Donald Pierson
Donald Pierson: pioneirismo na pesquisa empírica
Donald Pierson (1900-1995) é um nome que integra, com peculiar destaque, uma geração de pesquisadores estrangeiros que viria a configurar uma plêiade de intelectuais agrupada sob o título genérico de brasilianistas. Foi aluno na Universidade de Chicago do sociólogo Robert Ezra Park (1864-1944), responsável por uma série de estudos pioneiros sobre a situação de grupos sociais marginalizados em decorrência do intenso processo de industrialização e urbanização que abrangeu as principais cidades norte-americanas no início do Século XX. Tal abordagem acadêmica daria origem aos pioneiros estudos de comunidade com enfoque na Ecologia Humana.

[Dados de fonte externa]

Lemma js_block_hit (tag attrs body rest : str) :
  tag <> [] -> forallb letter tag = true ->
  forallb not_gt attrs = true -> stops letter (attrs ++ L ">") = true ->
  lacks "%"%char body = true ->
  scan re_js_block (js_block tag attrs body ++ rest)
  = Hit (MkMatch (js_block tag attrs body) [(2, body); (1, tag)])
    :: scan re_js_block rest.
Proof.
  intros Hne Htag Hattrs Hstop Hbody.
  assert (HneM : js_block tag attrs body <> [])
    by (unfold js_block; simpl; discriminate).
  apply (scan_hit_app _ _ _ _ HneM); [|reflexivity].
  apply match_here_intro. unfold js_block. rewrite <- !app_assoc.
  now apply js_block_run.
Qed.

Lemma replace_js_block_result (W : World) (n : nat) (m : mobj) (js : str) :
  jsmin W (strip (group 2 m)) = Ret js ->
  replace_js_block W n m = Ret (rewritten_block (group 1 m) (uuid4 W n) js).
Proof. intros H. unfold replace_js_block. now rewrite H. Qed.

(** X10. Two script blocks of one document, with text without [<] between
    them, are rewritten each with an identifier of its own: the first
    block gets the next identifier drawn, the second the one after it. *)
Theorem each_script_block_draws_its_own_identifier
        (W : World) (n : nat)
        (tag1 attrs1 body1 js1 mid tag2 attrs2 body2 js2 : str) :
  tag1 <> [] -> forallb letter tag1 = true ->
  forallb not_gt attrs1 = true -> stops letter (attrs1 ++ L ">") = true ->
  lacks "%"%char body1 = true -> jsmin W (strip body1) = Ret js1 ->
  lacks "<"%char mid = true ->
  tag2 <> [] -> forallb letter tag2 = true ->
  forallb not_gt attrs2 = true -> stops letter (attrs2 ++ L ">") = true ->
  lacks "%"%char body2 = true -> jsmin W (strip body2) = Ret js2 ->
  process_js_blocks W n
    (js_block tag1 attrs1 body1 ++ mid ++ js_block tag2 attrs2 body2)
  = Ret (rewritten_block tag1 (uuid4 W n) js1 ++ mid
           ++ rewritten_block tag2 (uuid4 W (S n)) js2).
Proof.
  intros N1 T1 A1 S1 B1 J1 Hmid N2 T2 A2 S2 B2 J2.
  unfold process_js_blocks, sub_nth.
  rewrite (js_block_hit tag1 attrs1 body1 _ N1 T1 A1 S1 B1).
  rewrite (scan_lacks_app _ "<"%char mid _ js_block_needs_lt Hmid).
  rewrite <- (app_nil_r (js_block tag2 attrs2 body2)).
  rewrite (js_block_hit tag2 attrs2 body2 [] N2 T2 A2 S2 B2).
  cbn [render_nth].
  rewrite (replace_js_block_result W n _ js1) by exact J1.
  rewrite render_nth_keep. cbn [render_nth].
  rewrite (replace_js_block_result W (S n) _ js2) by exact J2.
  change (scan re_js_block []) with (@nil piece). cbn [render_nth].
  cbn [group group_of m_caps Nat.eqb]. now rewrite app_nil_r.
Qed.

Lemma each_script_block_witness :
  process_js_blocks Demo.site 3
    (js_block (L "div") (L " id='a'") (L " 1 ") ++ L " and "
       ++ js_block (L "span") [] (L "2"))
  = Ret (rewritten_block (L "div") (uuid4 Demo.site 3) (L "1") ++ L " and "
           ++ rewritten_block (L "span") (uuid4 Demo.site 4) (L "2")).
Proof.
  apply (each_script_block_draws_its_own_identifier
           Demo.site 3 (L "div") (L " id='a'") (L " 1 ") (L "1") (L " and ")
           (L "span") [] (L "2") (L "2"));
    try reflexivity; discriminate.
Defined.

(* ================================================================= *)
(** * The forms of a placeholder *)

Lemma self_closing_hit (key rest : str) :
  match_here (re_placeholder key)
             ((L "<template:" ++ key ++ L " />") ++ rest)
  = Some (MkMatch (L "<template:" ++ key ++ L " />") []).
Proof.
  apply match_here_intro. unfold re_placeholder, lit.
  cbn [cat fold_right]. rewrite <- !app_assoc.
  rewrite run_cat, run_lit_app, run_cat, run_lit_app, run_cat.
  reflexivity.
Qed.

Lemma closing_hit (key rest : str) :
  match_here (re_closing key)
             ((L "</template:" ++ key ++ L ">") ++ rest)
  = Some (MkMatch (L "</template:" ++ key ++ L ">") []).
Proof.
  apply match_here_intro. unfold re_closing, lit.
  cbn [cat fold_right]. rewrite <- !app_assoc.
  rewrite run_cat, run_lit_app, run_cat, run_lit_app, run_cat.
  reflexivity.
Qed.

(** X11. One round of [process_template] replaces the self-closing form of the
    key's placeholder by the value as well, and removes a closing tag of
    the key that stands further on in the text. *)
Theorem self_closing_placeholder_and_closing_tag
        (key value A B C : str) :
  plain_key key = true -> plain_value value = true ->
  contains (L "<template:") A = false ->
  contains (L "<template:") (B ++ L "</template:" ++ key ++ L ">" ++ C)
  = false ->
  contains (L "</template:") (A ++ value ++ B) = false ->
  contains (L "</template:") C = false ->
  process_template
    (A ++ (L "<template:" ++ key ++ L " />") ++ B
       ++ (L "</template:" ++ key ++ L ">") ++ C)
    [(key, value)]
  = Some (A ++ value ++ B ++ C).
Proof.
  intros Hk Hv HA HB HAvB HC.
  cbn [process_template]. rewrite Hk, Hv. cbn [andb]. f_equal.
  assert (E1 : sub (re_placeholder key) (fun _ => value)
                   (A ++ (L "<template:" ++ key ++ L " />") ++ B
                      ++ (L "</template:" ++ key ++ L ">") ++ C)
               = (A ++ value ++ B)
                   ++ (L "</template:" ++ key ++ L ">") ++ C).
  { unfold sub.
    assert (Hne : L "<template:" ++ key ++ L " />" <> [])
      by (simpl; discriminate).
    pose proof (scan_hit_app _ _ _ _ Hne
                  (self_closing_hit key
                     (B ++ (L "</template:" ++ key ++ L ">") ++ C))
                  eq_refl) as Hhit.
    rewrite placeholder_pattern_shape in *.
    rewrite (scan_no_opening_app (L "template:") _ A
               ((L "<template:" ++ key ++ L " />") ++ B
                  ++ (L "</template:" ++ key ++ L ">") ++ C)
               eq_refl HA eq_refl).
    rewrite Hhit.
    rewrite <- ?app_assoc.
    rewrite (scan_no_opening (L "template:") _ _ eq_refl HB).
    rewrite render_keep. cbn [render]. rewrite render_keeps.
    now rewrite <- ?app_assoc. }
  rewrite E1. unfold sub.
  assert (Hne : L "</template:" ++ key ++ L ">" <> [])
    by (simpl; discriminate).
  pose proof (scan_hit_app _ _ _ _ Hne (closing_hit key C) eq_refl) as Hhit.
  rewrite closing_pattern_shape in *.
  rewrite (scan_no_opening_app (L "/template:") _ (A ++ value ++ B)
             ((L "</template:" ++ key ++ L ">") ++ C) eq_refl HAvB eq_refl).
  rewrite Hhit, (scan_no_opening (L "/template:") _ C eq_refl HC).
  rewrite render_keep. cbn [render]. rewrite render_keeps.
  now rewrite <- ?app_assoc.
Qed.

Lemma self_closing_witness :
  process_template
    (L "<h1>" ++ (L "<template:" ++ L "title" ++ L " />") ++ L "</h1><p>"
       ++ (L "</template:" ++ L "title" ++ L ">") ++ L "</p>")
    [(L "title", L "Hello")]
  = Some (L "<h1>" ++ L "Hello" ++ L "</h1><p>" ++ L "</p>").
Proof.
  apply (self_closing_placeholder_and_closing_tag
           (L "title") (L "Hello") (L "<h1>") (L "</h1><p>") (L "</p>"));
    reflexivity.
Defined.

(* ================================================================= *)
(** * Minifying twice *)

Lemma collapse_single_spaced (s : str) :
  single_spaced s = true ->
  collapse_runs false s = s
  /\ (stops is_space s = true -> collapse_runs true s = s).
Proof.
  unfold single_spaced. induction s as [|c s IH]; intros H.
  - split; reflexivity.
  - cbn [all_suffixes] in H. apply andb_true_iff in H as [Hl Hs].
    destruct (IH Hs) as [IH1 IH2].
    cbn [lone_space] in Hl. cbn [collapse_runs stops].
    destruct (is_space c) eqn:Hc.
    + apply andb_true_iff in Hl as [Hsp Hst].
      apply chr_eqb_eq in Hsp. subst c.
      split; [now rewrite (IH2 Hst) | discriminate].
    + split; [now rewrite IH1 | intros _; now rewrite IH1].
Qed.

Lemma squeeze_gap_free (s : str) :
  gap_free s = true -> squeeze_gaps s = s.
Proof.
  unfold gap_free. induction s as [|c s IH]; intros H; [reflexivity|].
  cbn [all_suffixes] in H. apply andb_true_iff in H as [Hg Hs].
  apply negb_true_iff in Hg. rewrite (squeeze_no_gap _ _ Hg).
  now rewrite (IH Hs).
Qed.

Lemma lstrip_by_kept (drop : ascii -> bool) (s : str) :
  stops drop s = true -> lstrip_by drop s = s.
Proof.
  destruct s as [|c s]; [reflexivity|].
  cbn [stops lstrip_by]. intros H. apply negb_true_iff in H. now rewrite H.
Qed.

Lemma strip_stops (s : str) : stops is_space (strip s) = true.
Proof.
  destruct (strip s) as [|c t] eqn:E; [reflexivity|].
  cbn [stops]. now rewrite (strip_head _ _ _ E).
Qed.

Lemma strip_twice (s : str) : strip (strip s) = strip s.
Proof.
  unfold strip at 1. rewrite (lstrip_by_kept _ _ (strip_stops s)).
  unfold strip, rstrip_by. rewrite rev_involutive.
  now rewrite lstrip_by_twice.
Qed.

Lemma minify_whitespace_passes (content : str) (remove_comments : bool) :
  minify_html content true remove_comments
  = strip (squeeze_gaps
             (collapse_runs false (minify_html content false remove_comments))).
Proof.
  unfold minify_html.
  rewrite sub_spaces, sub_between_tags by apply single_spaced_collapse.
  reflexivity.
Qed.

Lemma minified_shape (t : str) :
  single_spaced (strip (squeeze_gaps (collapse_runs false t))) = true
  /\ gap_free (strip (squeeze_gaps (collapse_runs false t))) = true.
Proof.
  destruct (squeeze_props (length (collapse_runs false t))
                          (collapse_runs false t) (le_n _)
                          (single_spaced_collapse false t)) as [S1 S2].
  split.
  - apply strip_keeps; [apply lone_space_prefix | exact S1].
  - apply strip_keeps; [apply no_gap_prefix | exact S2].
Qed.

(** X12. Minifying the whitespace of a minified text changes nothing, whether
    or not comments were removed the first time; minifying with comment
    removal a second time changes nothing either, unless the first run has
    left the opening [<!--] of a comment in its output. *)
Theorem minify_html_twice (content : str) (remove_comments : bool) :
  minify_html (minify_html content true remove_comments) true false
  = minify_html content true remove_comments
  /\ (contains (L "<!--") (minify_html content true true) = false ->
      minify_html (minify_html content true true) true true
      = minify_html content true true).
Proof.
  assert (Hws : forall rc,
             minify_html (minify_html content true rc) true false
             = minify_html content true rc).
  { intros rc. rewrite (minify_whitespace_passes (minify_html content true rc)).
    rewrite (minify_whitespace_passes content rc).
    set (t := minify_html content false rc).
    destruct (minified_shape t) as [S1 S2].
    change (minify_html (strip (squeeze_gaps (collapse_runs false t)))
                        false false)
      with (strip (squeeze_gaps (collapse_runs false t))).
    rewrite (proj1 (collapse_single_spaced _ S1)).
    rewrite (squeeze_gap_free _ S2). apply strip_twice. }
  split; [apply Hws|].
  intros Hno.
  rewrite (minify_whitespace_passes (minify_html content true true) true).
  assert (E : minify_html (minify_html content true true) false true
              = minify_html content true true).
  { unfold minify_html at 1. now apply sub_comment_none. }
  rewrite E.
  specialize (Hws true).
  rewrite (minify_whitespace_passes (minify_html content true true) false)
    in Hws.
  exact Hws.
Qed.

Lemma minify_html_twice_witness :
  minify_html (minify_html (L " <p> a   b </p>  <p>c</p> ") true true)
              true true
  = minify_html (L " <p> a   b </p>  <p>c</p> ") true true.
Proof.
  apply (proj2 (minify_html_twice (L " <p> a   b </p>  <p>c</p> ") true)).
  vm_compute. reflexivity.
Defined.

(** The output of the first run can hold a comment that only the removal
    of another one has put together; the second run removes it. *)
Example minify_html_twice_differs :
  minify_html (L "<!-<!-- a -->- b -->x") true true = L "<!-- b -->x"
  /\ minify_html (L "<!-- b -->x") true true = L "x".
Proof. split; vm_compute; reflexivity. Qed.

Antes de sua primeira vinda ao Brasil em 1935 Donald Pierson cursou o programa de pós-graduação em Filosofia na Universidade de Chicago, obtendo o título de Master of Art. A seguir tomou contato com os surveys que Robert Park desenvolvia no Departamento de Sociologia, abordando aspectos sociais similares aos que conviveu no decorrer de uma sofrida infância e adolescência numa área agrícola empobrecida do centro-oeste dos Estados Unidos.
O perfil acadêmico e pessoal de Donald Pierson ajustava-se perfeitamente aos escopos da linha de pesquisa desenvolvida por Robert Park e assim, a partir de 1933, passou a integrar o grupo de pesquisadores do Departamento de Sociologia da Universidade de Chicago. Contava na época 33 anos de idade, sendo que Robert Park aproximava-se da aposentadoria aos 70.
Em 1935 estimulado por Park, no sentido de desenvolver estudos comparativos de integração do negro em diferentes países, opta pelo Brasil para um período de dois anos de estudos e observações relacionados à decantada “democracia social brasileira”. Escolhe a cidade de Salvador (Bahia) como objeto de seu trabalho de campo. Recém-chegado manteve contato com Gylberto Freyre, Arthur Ramos e Oliveira Lima que orientaram Pierson em relação ao que de mais significativo havia na produção acadêmica sobre o as relações sociais e raciais no Brasil. Sobre Gylberto Freyre cabe rememorar que, dois anos antes, tinha publicado aquele que viria a ser um clássico da literatura sociológica brasileira: “Casa Grande e Senzala”. O impacto ocasionado pela leitura da obra de Freyre foi de tal forma relevante a ponto de Pierson referenciá-la em diversos livros e artigos, inclusive sendo escolhido para redigir a resenha publicada na prestigiosa “American Sociological Review” quando do lançamento em 1947 da edição norte-americana de “Casa Grande e Senzala”.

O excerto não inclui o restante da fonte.